As we emerge from the pandemic, we're starting to see the return of an age-old ritual: the handshake.
Many of us went a year or more without clasping someone else's hands. But as vaccination rates go up and social distancing restrictions fall, we're starting to press the flesh again.
"I am shaking people's hands when they offer it to me," said Sheila Nezhad, a candidate for mayor of Minneapolis. Nezhad, who recently started in-person campaigning, has been exchanging fist bumps, elbow bumps and the traditional grip-and-grin, even though it was little disorienting at first to put 'er there.
"It kind of felt like getting back on the bike after having not ridden one for a while," she said.

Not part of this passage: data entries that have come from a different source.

(** The label of a key that occurs in [x] is its rank. *)
Lemma relabel_key (x : list Z) (v : Z) :
  v ∈ x → hd 0 (where1 (Z.eqb v <$> unique x (length x)) 1 0) = rank x v.
Proof.
  intros Hv. rewrite unique_padded.
  set (u := merge_sort Z.le (remove_dups x)).
  assert (v ∈ u) as Hu by by apply sorted_distinct_elem_of.
  apply list_elem_of_lookup in Hu as [n Hn].
  pose proof (sorted_distinct_sorted x) as Hs. fold u in Hs.
  destruct (nonzero_from_first (u ++ replicate (length x - length u) (hd 0 u)) 0 n v)
    as [t Ht].
  - by apply lookup_app_l_Some.
  - intros m a Hm Ha. rewrite lookup_app_l in Ha by (apply lookup_lt_Some in Hn; lia).
    pose proof (sorted_lookup_lt u m n a v Hs Hm Ha Hn). lia.
  - unfold where1. rewrite decide_False.
    2:{ intros Hnil%(f_equal length). rewrite length_fmap, length_app in Hnil.
        cbn [length] in Hnil. apply lookup_lt_Some in Hn. lia. }
    rewrite Ht. simpl.
    rewrite <- sorted_distinct_rank. fold u.
    rewrite (sorted_filter_lt_lookup u n v Hs Hn). lia.
Qed.

Lemma relabel_lookup (x : list Z) (i : nat) (xi : Z) :
  x !! i = Some xi → _distinct_but_small x !! i = Some (rank x xi).
Proof.
  intros Hi. unfold _distinct_but_small. rewrite list_lookup_fmap, Hi. simpl.
  f_equal. apply relabel_key. by eapply list_elem_of_lookup_2.
Qed.

Lemma relabel_length (x : list Z) : length (_distinct_but_small x) = length x.
Proof. unfold _distinct_but_small. by rewrite length_fmap. Qed.

Lemma rank_of_position (x : list Z) (n : nat) (v : Z) :
  merge_sort Z.le (remove_dups x) !! n = Some v → v ∈ x ∧ rank x v = Z.of_nat n.
Proof.
  intros Hn. split.
  - apply sorted_distinct_elem_of. by eapply list_elem_of_lookup_2.
  - rewrite <- sorted_distinct_rank.
    by rewrite (sorted_filter_lt_lookup _ n v (sorted_distinct_sorted x) Hn).
Qed.

Lemma position_of_key (x : list Z) (v : Z) :
  v ∈ x → merge_sort Z.le (remove_dups x) !! Z.to_nat (rank x v) = Some v.
Proof.
  intros Hv. apply sorted_distinct_elem_of, list_elem_of_lookup in Hv as [n Hn].
  destruct (rank_of_position x n v Hn) as [_ ->]. by rewrite Nat2Z.id.
Qed.

Lemma rank_inj (x : list Z) (a b : Z) :
  a ∈ x → b ∈ x → rank x a = rank x b → a = b.
Proof.
  intros Ha Hb Hab. apply position_of_key in Ha, Hb. rewrite Hab in Ha. congruence.
Qed.

Lemma rank_bounds (x : list Z) (v : Z) :
  v ∈ x → 0 ≤ rank x v < Z.of_nat (distinct_count x).
Proof.
  intros Hv. apply position_of_key, lookup_lt_Some in Hv.
  rewrite sorted_distinct_length in Hv. unfold rank in *. lia.
Qed.

Lemma rank_onto (x : list Z) (v : Z) :
  0 ≤ v < Z.of_nat (distinct_count x) → ∃ w, w ∈ x ∧ rank x w = v.
Proof.
  intros Hv. destruct (lookup_lt_is_Some_2 (merge_sort Z.le (remove_dups x)) (Z.to_nat v))
    as [w Hw]; [rewrite sorted_distinct_length; lia|].
  exists w. destruct (rank_of_position x _ w Hw) as [? ->]. split; [done|lia].
Qed.

Lemma relabel_values (x : list Z) (v : Z) :
  v ∈ _distinct_but_small x ↔ 0 ≤ v < Z.of_nat (distinct_count x).
Proof.
  split.
  - intros [i Hi]%list_elem_of_lookup.
    destruct (lookup_lt_is_Some_2 x i) as [xi Hxi].
    { apply lookup_lt_Some in Hi. by rewrite relabel_length in Hi. }
    rewrite (relabel_lookup x i xi Hxi) in Hi. injection Hi as <-.
    apply rank_bounds. by eapply list_elem_of_lookup_2.
  - intros (w & [i Hi]%list_elem_of_lookup & <-)%rank_onto.
    apply list_elem_of_lookup. exists i. by apply relabel_lookup.
Qed.

(** ** Properties of _distinct_but_small *)

(** C4. For every integer array [x] the relabeling has the length of [x],
    gives two positions the same label exactly when they hold the same key,
    takes exactly the values [0, ..., k-1] for [k] the number of distinct
    keys, and labels each key with its rank among the distinct keys in
    ascending order. *)
Theorem distinct_but_small_dense_rank (x : list Z) :
  let y := _distinct_but_small x in
  length y = length x ∧
  (∀ i j xi xj yi yj,
     x !! i = Some xi → x !! j = Some xj → y !! i = Some yi → y !! j = Some yj →
     (yi = yj ↔ xi = xj)) ∧
  (∀ v, v ∈ y ↔ 0 ≤ v < Z.of_nat (distinct_count x)) ∧
  (∀ i xi, x !! i = Some xi → y !! i = Some (rank x xi)).
Proof.
  intros y. split_and!.
  - apply relabel_length.
  - intros i j xi xj yi yj Hxi Hxj Hyi Hyj.
    unfold y in *. rewrite (relabel_lookup x i xi Hxi) in Hyi.
    rewrite (relabel_lookup x j xj Hxj) in Hyj.
    injection Hyi as <-. injection Hyj as <-. split; [|by intros ->].
    apply rank_inj; by eapply list_elem_of_lookup_2.
  - apply relabel_values.
  - apply relabel_lookup.
Qed.

Lemma distinct_but_small_dense_rank_witness :
  let x := [7; -3; 7; 100; -3] in
  _distinct_but_small x !! 3%nat = Some (rank x 100) ∧
  ((1 : Z) = 1 ↔ (7 : Z) = 7) ∧
  (2 ∈ _distinct_but_small x ↔ 0 ≤ 2 < Z.of_nat (distinct_count x)).
Proof.
  intros x. destruct (distinct_but_small_dense_rank x) as (_ & Hiff & Hset & Hrank).
  split_and!.
  - apply (Hrank 3%nat 100). reflexivity.
  - apply (Hiff 0%nat 2%nat 7 7 1 1); reflexivity.
  - apply (Hset 2).
Defined.

(** ** Facts about the scatter *)

Lemma filter_agree {A} (P1 P2 : A → Prop)
    `{!∀ x, Decision (P1 x), !∀ x, Decision (P2 x)} (l : list A) :
  Forall (λ x, P1 x ↔ P2 x) l → filter P1 l = filter P2 l.
Proof.
  induction 1 as [|a l Ha _ IH]; [done|].
  destruct (decide (P1 a)).
  - rewrite !filter_cons_True by tauto. by rewrite IH.
  - rewrite !filter_cons_False by tauto. by rewrite IH.
Qed.

Lemma slot_of_nonneg (n b : nat) (i : Z) :
  0 ≤ i → (b < n)%nat → slot_of n i = Some b ↔ i = Z.of_nat b.
Proof.
  intros Hi Hb. unfold slot_of, wrap_index.
  destruct (Z.ltb_spec i 0); [lia|].
  destruct (Z.leb_spec 0 i); [|lia]. simpl.
  destruct (Z.ltb_spec i (Z.of_nat n)); split; intros Heq; try done.
  - injection Heq as <-. lia.
  - subst i. by rewrite Nat2Z.id.
  - lia.
Qed.

Lemma clip_index_in_range (n : nat) (i : Z) :
  0 ≤ i < Z.of_nat n → clip_index n i = Z.to_nat i.
Proof.
  intros Hi. unfold clip_index, wrap_index.
  destruct (Z.ltb_spec i 0); lia.
Qed.

Section ScatterFacts.
Context {F : Type} `{Scalar F}.

Lemma add_at_length (acc : list (list F)) (ir : Z * list F) :
  length (add_at acc ir) = length acc.
Proof. unfold add_at. destruct (slot_of _ _); [apply length_alter|done]. Qed.

Lemma foldl_add_at_length (l : list (Z * list F)) (acc : list (list F)) :
  length (foldl add_at acc l) = length acc.
Proof.
  revert acc. induction l as [|ir l IH]; intros acc; [done|].
  simpl. by rewrite IH, add_at_length.
Qed.

(** Slot [b] after the scatter: its old content plus, in row order, every
    row whose index addresses [b]. *)
Lemma foldl_add_at_lookup (l : list (Z * list F)) (acc : list (list F)) (b : nat) :
  foldl add_at acc l !! b =
  (λ o, foldl row_add o (filter (λ ir, slot_of (length acc) ir.1 = Some b) l).*2)
    <$> acc !! b.
Proof.
  revert acc. induction l as [|[i r] l IH]; intros acc.
  - simpl. by destruct (acc !! b).
  - cbn [foldl]. rewrite IH, add_at_length. unfold add_at at 1. cbn [fst snd].
    destruct (slot_of (length acc) i) as [j|] eqn:Hj.
    + destruct (decide (j = b)) as [->|Hne].
      * rewrite list_lookup_alter_eq, filter_cons_True by done.
        by destruct (acc !! b).
      * rewrite list_lookup_alter_ne, filter_cons_False by (cbn; congruence).
        done.
    + by rewrite filter_cons_False by (cbn; congruence).
Qed.

(** Updates whose index addresses no slot can be left out. *)
Lemma foldl_add_at_drop (P : Z * list F → Prop) `{!∀ ir, Decision (P ir)}
    (l : list (Z * list F)) (acc : list (list F)) :
  Forall (λ ir, ¬ P ir → slot_of (length acc) ir.1 = None) l →
  foldl add_at acc l = foldl add_at acc (filter P l).
Proof.
  intros Hl. revert acc Hl. induction l as [|[i r] l IH]; intros acc Hl; [done|].
  apply Forall_cons in Hl as [Hir Hl]. cbn [foldl].
  destruct (decide (P (i, r))) as [HP|HP].
  - rewrite filter_cons_True by done. cbn [foldl].
    apply IH. by rewrite add_at_length.
  - rewrite filter_cons_False by done. unfold add_at at 2.
    rewrite (Hir HP). by apply IH.
Qed.

Lemma zeros_lookup (n : nat) (tr : list nat) (b : nat) :
  (b < n)%nat → rows (zeros n tr) !! b = Some (zero_row tr).
Proof. intros Hb. simpl. by apply lookup_replicate_2. Qed.

(** Each bucket of a scatter into zeros with non-negative indices. *)
Lemma scatter_bucket (indices : list Z) (x : ndarray F) (n : nat) (tr : list nat) (b : nat) :
  Forall (Z.le 0) indices → (b < n)%nat →
  rows (at_add (zeros n tr) indices x) !! b
  = Some (row_sum tr (bucket_rows indices (rows x) (Z.of_nat b))).
Proof.
  intros Hnn Hb. unfold at_add. cbn [rows].
  rewrite foldl_add_at_lookup. fold (rows (zeros n tr)).
  rewrite zeros_lookup by done. cbn [fmap option_fmap option_map]. f_equal.
  unfold row_sum, bucket_rows. do 2 f_equal.
  simpl. rewrite length_replicate. apply filter_agree.
  apply Forall_forall. intros [i r] Hir. cbn [fst].
  apply slot_of_nonneg; [|done].
  apply elem_of_zip_l in Hir. rewrite Forall_forall in Hnn. by apply Hnn.
Qed.

Lemma scatter_shape (indices : list Z) (x : ndarray F) (n : nat) (tr : list nat) :
  shape (at_add (zeros n tr) indices x) = n :: tr.
Proof.
  unfold shape, at_add. cbn [rows trailing].
  rewrite foldl_add_at_length. simpl. by rewrite length_replicate.
Qed.

Lemma bucket_rows_absent (indices : list Z) (xs : list (list F)) (b : Z) :
  b ∉ indices → bucket_rows indices xs b = [].
Proof.
  intros Hb. unfold bucket_rows.
  rewrite (filter_agree _ (λ _, False)); [by induction (zip indices xs)|].
  apply Forall_forall. intros [i r] Hir%elem_of_zip_l. cbn. split; [|done].
  by intros ->.
Qed.

End ScatterFacts.

(** ** Rows entry by entry *)

Section RowEntries.
Context {F : Type} `{Scalar F}.

Lemma row_size_product (tr : list nat) : row_size tr = dims_product tr.
Proof. induction tr as [|d tr IH]; [done|]. cbn. by rewrite <- IH. Qed.

Lemma zero_row_replicate (tr : list nat) :
  zero_row tr = replicate (dims_product tr) fzero.
Proof. unfold zero_row. by rewrite row_size_product. Qed.

(** A sum of rows of width [w] from a row of width [w]: width [w] again,
    and at each position the entries there, added in row order. *)
Lemma foldl_row_add_entries (w : nat) (rs : list (list F)) (acc : list F) :
  length acc = w → Forall (λ r, length r = w) rs →
  length (foldl row_add acc rs) = w ∧
  ∀ c a, acc !! c = Some a →
    foldl row_add acc rs !! c = Some (foldl fadd a (column c rs)).
Proof.
  intros Hacc Hrs. revert acc Hacc.
  induction Hrs as [|r rs Hr _ IH]; intros acc Hacc; [by split; intros|].
  cbn [foldl].
  destruct (IH (row_add acc r)) as [Hlen Hentry].
  { unfold row_add. rewrite length_zip_with. lia. }
  split; [done|]. intros c a Hc.
  destruct (lookup_lt_is_Some_2 r c) as [rc Hrc].
  { apply lookup_lt_Some in Hc. lia. }
  rewrite (Hentry c (fadd a rc)).
  - unfold column. cbn [omap list_omap]. by rewrite Hrc.
  - unfold row_add. by rewrite lookup_zip_with, Hc, Hrc.
Qed.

Not everyone is happy that the handshake is making its way back. Though it's a deeply ingrained way of expressing friendship and respect, some medical experts wish it were gone for good.
"I don't think we should ever shake hands again, to be honest with you," said White House health adviser Anthony Fauci back in April 2020. "Not only would it be good to prevent coronavirus disease, it probably would decrease instances of influenza dramatically in this country."
"It's never been safe," said Dr. Gregory Poland, a Mayo Clinic physician and professor specializing in infectious diseases and vaccines.
Handshaking carries the risk of transmitting a host of undesirable conditions, including norovirus, food poisoning and "hand-borne transmission of fecal bacteria," Poland said.